REACTIONS OF CARBON-DIOXIDE AND CARBON-DISULFIDE WITH ETA-2-SILANIMINE COMPLEXES OF ZIRCONIUM - FACILE DEOXYGENATION AND DESULFURIZATION REACTIONS

Reaction of the eta2-silanimine complexes CP2Zr(eta2-SiMe2=NtBu)(L) (Cp = eta5-C5H5; L = PMe3 (1a), CO (1b)) with carbon dioxide leads to a net oxygen atom insertion into the Zr-Si bond. The products are carbon monoxide and the dimeric oxazirconacycle [cyclo-Cp2Zr(OSiMe2NtBu)]2 (2). Compound 2 crystallizes in the monoclinic space group P2(1)/n (Z = 4) with a = 10.273(2) angstrom, b = 10.750(1) angstrom, c = 14.869(3) angstrom, and beta = 97.82(2)-degrees. Refinement of the structure resulted in the final agreement factors R1 = 0.026, R2 = 0.040, and goodness-of-fit = 1.481. Low-temperature H-1 and C-13{H-1} NMR studies have allowed the in situ observation of cyclo-Cp2Zr[OC(=O)SiMe2NtBu] (3), the initial intermediate formed by the insertion of the C=O multiple bond of CO2 into the Zr-Si bond of 1a.
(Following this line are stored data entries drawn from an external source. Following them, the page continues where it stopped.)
(* ===== verification/Rpc.v ===== *)
(** * The JSON-RPC layer of the prover service
    ([src/proofs/services/prover-service/src/rpc.rs], [error.rs])

    The server turns an error of the service into a code with typed data, and
    the client turns it back.  The transport, and the serialisation of the
    data, belong to third-party crates: a serialised value is an abstract [Raw],
    with a class for the types that are read back as written. *)

From S2P Require Import Prelude ProofTypes ProverTypes ProverStore.

(** ** Codes *)

Module error_code.
Definition NOT_FOUND : Z := -32002.
Definition TOO_MANY_RETRIES : Z := -32005.
Definition RETRYABLE_CONFLICT : Z := -32006.
Definition PROOF_ID_NOT_FOUND : Z := -32011.
Definition PROOF_JOB_STATUS_NOT_CLAIMED : Z := -32012.
Definition STALE_LOCK : Z := -32014.
Definition LOCK_EXPIRED : Z := -32015.
Definition BACKEND_MISMATCH : Z := -32016.
Definition ALREADY_TERMINAL : Z := -32017.
Definition PROOF_MISMATCH : Z := -32018.
Definition SQLX : Z := -32019.
Definition BACKEND_SESSION_ALREADY_TERMINAL : Z := -32020.
End error_code.

(** [jsonrpsee]'s code for an internal error. *)
Definition INTERNAL_ERROR_CODE : Z := -32603.

(** ** Data of the errors *)

Record TooManyRetriesErrorData := { tm_proof_id : B256; tm_max_retries : Z }.
Record ProofJobStatusErrorData := { js_proof_id : B256; js_expected : ProofJobStatus; js_actual : ProofJobStatus }.
Record BackendMismatchErrorData := { bm_proof_id : B256; bm_expected : ProofBackend; bm_actual : ProofBackend }.
Record BackendSessionAlreadyTerminalErrorData := {
  bt_proof_id : B256;
  bt_session_type : SessionType;
  bt_backend_session_id : string;
  bt_stored : BackendSessionStatus;
  bt_attempted : BackendSessionStatus
}.
Record ProofMismatchErrorData := { pm_proof_id : B256; pm_expected : ProofData; pm_actual : ProofData }.

Class Serde (Raw T : Type) := {
  to_raw : T -> Raw;
  from_raw : Raw -> option T;
  from_to_raw : forall x, from_raw (to_raw x) = Some x
}.

Section codec.
Context {Raw : Type} `{!Serde Raw B256, !Serde Raw TooManyRetriesErrorData, !Serde Raw ProofJobStatusErrorData,
  !Serde Raw BackendMismatchErrorData, !Serde Raw BackendSessionAlreadyTerminalErrorData,
  !Serde Raw ProofMismatchErrorData}.
(** [to_string] of the two error types. *)
Context (request_text : ProofRequestError -> string) (queue_text : ProofJobQueueError -> string).

Record ErrorObject := { eo_code : Z; eo_message : string; eo_data : option Raw }.

(** [jsonrpsee]'s client errors: those the code names, and any other. *)
Inductive ClientError :=
| RequestTimeout
| Transport (message : string)
| RestartNeeded (message : string)
| ServiceDisconnect
| CallError (err : ErrorObject)
| OtherClientError (message : string).

Definition owned (code : Z) (message : string) (data : option Raw) : ErrorObject :=
  {| eo_code := code; eo_message := message; eo_data := data |}.

Definition error_data {T} `{!Serde Raw T} (err : ErrorObject) : option T := eo_data err ≫= from_raw.

(** ** Requests for proofs *)

Definition request_error_object (err : ProofRequestError) : ErrorObject :=
  let message := request_text err in
  match err with
  | RProofIdNotFound id => owned error_code.NOT_FOUND message (Some (to_raw id))
  | RowMissingAfterConflict id => owned error_code.RETRYABLE_CONFLICT message (Some (to_raw id))
  | TooManyRetries id n =>
      owned error_code.TOO_MANY_RETRIES message (Some (to_raw {| tm_proof_id := id; tm_max_retries := n |}))
  | RSqlx _ => owned error_code.SQLX message None
  | _ => owned INTERNAL_ERROR_CODE message None
  end.

Definition map_request_call_error (err : ErrorObject) (fallback_id : B256) : ProofRequestError :=
  let code := eo_code err in
  if code =? error_code.NOT_FOUND then RProofIdNotFound (default fallback_id (error_data err))
  else if code =? error_code.TOO_MANY_RETRIES then
    match error_data err with
    | Some d => TooManyRetries (tm_proof_id d) (tm_max_retries d)
    | None => RemoteInternal
    end
  else if code =? error_code.RETRYABLE_CONFLICT
  then RowMissingAfterConflict (default fallback_id (error_data err))
  else if code =? error_code.SQLX then RemoteSqlx
  else if code =? INTERNAL_ERROR_CODE then RemoteInternal
  else RpcClient (eo_message err).

Definition map_request_error (err : ClientError) (id : B256) : ProofRequestError :=
  match err with
  | RequestTimeout => RpcRequestTimeout
  | Transport m => RpcTransport m
  | RestartNeeded m => RpcRestartNeeded m
  | ServiceDisconnect => RpcServiceDisconnected
  | CallError err => map_request_call_error err id
  | OtherClientError m => RpcClient m
  end.

(** ** The job queue *)

Definition job_error_object (err : ProofJobQueueError) : ErrorObject :=
  let message := queue_text err in
  match err with
  | QProofIdNotFound id => owned error_code.PROOF_ID_NOT_FOUND message (Some (to_raw id))
  | ProofJobStatusNotClaimed id expected actual =>
      owned error_code.PROOF_JOB_STATUS_NOT_CLAIMED message
        (Some (to_raw {| js_proof_id := id; js_expected := expected; js_actual := actual |}))
  | StaleLock id => owned error_code.STALE_LOCK message (Some (to_raw id))
  | LockExpired id => owned error_code.LOCK_EXPIRED message (Some (to_raw id))
  | BackendMismatch id expected actual =>
      owned error_code.BACKEND_MISMATCH message
        (Some (to_raw {| bm_proof_id := id; bm_expected := expected; bm_actual := actual |}))
  | AlreadyTerminal id => owned error_code.ALREADY_TERMINAL message (Some (to_raw id))
  | BackendSessionAlreadyTerminal id ty sid stored attempted =>
      owned error_code.BACKEND_SESSION_ALREADY_TERMINAL message
        (Some (to_raw {| bt_proof_id := id; bt_session_type := ty; bt_backend_session_id := sid;
                         bt_stored := stored; bt_attempted := attempted |}))
  | ProofMismatch id expected actual =>
      owned error_code.PROOF_MISMATCH message
        (Some (to_raw {| pm_proof_id := id; pm_expected := expected; pm_actual := actual |}))
  | QSqlx _ => owned error_code.SQLX message None
  | _ => owned INTERNAL_ERROR_CODE message None
  end.

Definition map_job_call_error (err : ErrorObject) (fallback_id : B256) : ProofJobQueueError :=
  let code := eo_code err in
  if code =? error_code.PROOF_ID_NOT_FOUND then QProofIdNotFound (default fallback_id (error_data err))
  else if code =? error_code.PROOF_JOB_STATUS_NOT_CLAIMED then
    match error_data err with
    | Some d => ProofJobStatusNotClaimed (js_proof_id d) (js_expected d) (js_actual d)
    | None => QRemoteInternal
    end
  else if code =? error_code.STALE_LOCK then StaleLock (default fallback_id (error_data err))
  else if code =? error_code.LOCK_EXPIRED then LockExpired (default fallback_id (error_data err))
  else if code =? error_code.BACKEND_MISMATCH then
    match error_data err with
    | Some d => BackendMismatch (bm_proof_id d) (bm_expected d) (bm_actual d)
    | None => QRemoteInternal
    end
  else if code =? error_code.ALREADY_TERMINAL then AlreadyTerminal (default fallback_id (error_data err))
  else if code =? error_code.BACKEND_SESSION_ALREADY_TERMINAL then
    match error_data err with
    | Some d => BackendSessionAlreadyTerminal (bt_proof_id d) (bt_session_type d) (bt_backend_session_id d)
                  (bt_stored d) (bt_attempted d)
    | None => QRemoteInternal
    end
  else if code =? error_code.PROOF_MISMATCH then
    match error_data err with
    | Some d => ProofMismatch (pm_proof_id d) (pm_expected d) (pm_actual d)
    | None => QRemoteInternal
    end
  else if code =? error_code.SQLX then QRemoteSqlx
  else if code =? INTERNAL_ERROR_CODE then QRemoteInternal
  else QRpcClient (eo_message err).

Definition map_job_error (err : ClientError) (id : B256) : ProofJobQueueError :=
  match err with
  | RequestTimeout => QRpcRequestTimeout
  | Transport m => QRpcTransport m
  | RestartNeeded m => QRpcRestartNeeded m
  | ServiceDisconnect => QRpcServiceDisconnected
  | CallError err => map_job_call_error err id
  | OtherClientError m => QRpcClient m
  end.
End codec.

Definition is_retryable (e : ProofJobQueueError) : bool :=
  match e with
  | QSqlx _ | QRemoteSqlx | QRpcRequestTimeout | QRpcTransport _ | QRpcRestartNeeded _
  | QRpcServiceDisconnected => true
  | _ => false
  end.

(** ** What crosses the wire *)

(** Errors of the queue that carry their data. *)
Definition carries_data (e : ProofJobQueueError) : bool :=
  match e with
  | QProofIdNotFound _ | ProofJobStatusNotClaimed _ _ _ | StaleLock _ | LockExpired _ | BackendMismatch _ _ _
  | AlreadyTerminal _ | BackendSessionAlreadyTerminal _ _ _ _ _ | ProofMismatch _ _ _ => true
  | _ => false
  end.

(** Errors that only the client makes up. *)
Definition made_by_client (e : ProofJobQueueError) : bool :=
  match e with
  | QRemoteInternal | QRemoteSqlx | QRpcRequestTimeout | QRpcTransport _ | QRpcRestartNeeded _
  | QRpcServiceDisconnected | QRpcClient _ => true
  | _ => false
  end.

Section transport.
Context {Raw : Type} `{!Serde Raw B256, !Serde Raw TooManyRetriesErrorData, !Serde Raw ProofJobStatusErrorData,
  !Serde Raw BackendMismatchErrorData, !Serde Raw BackendSessionAlreadyTerminalErrorData,
  !Serde Raw ProofMismatchErrorData}.
Context (request_text : ProofRequestError -> string) (queue_text : ProofJobQueueError -> string).

Definition received (e : ProofJobQueueError) : ProofJobQueueError :=
  if carries_data e then e else match e with QSqlx _ => QRemoteSqlx | _ => QRemoteInternal end.

Lemma map_job_error_received e id : map_job_error (CallError (job_error_object queue_text e)) id = received e.
Proof.
  unfold map_job_error, map_job_call_error, error_data.
  destruct e; cbn -[to_raw from_raw]; try done; rewrite from_to_raw; done.
Qed.

(** An error of the queue reaches the worker: with all its data if it has data,
    otherwise as a storage or an internal error of the remote service.  Either way
    the worker decides as the service would whether to retry, and sees a finished job
    exactly if the service reported one. *)
Theorem job_errors_cross_rpc e id :
  let e' := map_job_error (CallError (job_error_object queue_text e)) id in
  (carries_data e = true -> e' = e) /\
  (made_by_client e = false -> is_retryable e' = is_retryable e) /\
  (forall id', e' = AlreadyTerminal id' <-> e = AlreadyTerminal id').
Proof.
  cbv zeta. rewrite map_job_error_received. unfold received. by destruct e; split_and!; simpl.
Qed.

(** A request for a proof that the service refuses with an identifier or a retry
    limit is refused with the same at the client; other errors become a storage or
    an internal error of the remote service. *)
Theorem request_errors_cross_rpc e id :
  map_request_error (CallError (request_error_object request_text e)) id =
  match e with
  | RProofIdNotFound _ | RowMissingAfterConflict _ | TooManyRetries _ _ => e
  | RSqlx _ => RemoteSqlx
  | _ => RemoteInternal
  end.
Proof.
  unfold map_request_error, map_request_call_error, error_data.
  destruct e; cbn -[to_raw from_raw]; try done; rewrite from_to_raw; done.
Qed.
End transport.

(** Serialised values as their own syntax. *)
Inductive ToyRaw :=
| RawId (id : B256)
| RawRetries (d : TooManyRetriesErrorData)
| RawStatus (d : ProofJobStatusErrorData)
| RawBackend (d : BackendMismatchErrorData)
| RawSession (d : BackendSessionAlreadyTerminalErrorData)
| RawProofs (d : ProofMismatchErrorData).

#[local] Instance serde_id : Serde ToyRaw B256.
Proof. by refine {| to_raw := RawId; from_raw r := match r with RawId d => Some d | _ => None end |}. Defined.
#[local] Instance serde_retries : Serde ToyRaw TooManyRetriesErrorData.
Proof. by refine {| to_raw := RawRetries; from_raw r := match r with RawRetries d => Some d | _ => None end |}. Defined.
#[local] Instance serde_status : Serde ToyRaw ProofJobStatusErrorData.
Proof. by refine {| to_raw := RawStatus; from_raw r := match r with RawStatus d => Some d | _ => None end |}. Defined.
#[local] Instance serde_backend : Serde ToyRaw BackendMismatchErrorData.
Proof. by refine {| to_raw := RawBackend; from_raw r := match r with RawBackend d => Some d | _ => None end |}. Defined.
#[local] Instance serde_sessions : Serde ToyRaw BackendSessionAlreadyTerminalErrorData.
Proof. by refine {| to_raw := RawSession; from_raw r := match r with RawSession d => Some d | _ => None end |}. Defined.
#[local] Instance serde_proofs : Serde ToyRaw ProofMismatchErrorData.
Proof. by refine {| to_raw := RawProofs; from_raw r := match r with RawProofs d => Some d | _ => None end |}. Defined.

Lemma job_errors_cross_rpc_witness :
  map_job_error (CallError (job_error_object (Raw := ToyRaw) (fun _ => "") (AlreadyTerminal 5))) 0 = AlreadyTerminal 5.
Proof. apply (job_errors_cross_rpc (Raw := ToyRaw) (fun _ => "") (AlreadyTerminal 5) 0). reflexivity. Defined.

Lemma request_errors_cross_rpc_witness :
  map_request_error (CallError (request_error_object (Raw := ToyRaw) (fun _ => "") (TooManyRetries 5 3))) 0 =
  TooManyRetries 5 3.
Proof. apply (request_errors_cross_rpc (Raw := ToyRaw) (fun _ => "") (TooManyRetries 5 3) 0). Defined.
Decarbonylation of 3 at 25-degrees-C and dimerization lead to the observed net oxygen insertion product 2. Carbon disulfide reacts with 1 to yield the monomeric four-membered metallacycle cyclo-Cp2Zr(SSiMe2NtBu) (5). Carbonyl monosulfide leads to a mixture of the oxygen and sulfur atom insertion products 2 and 5.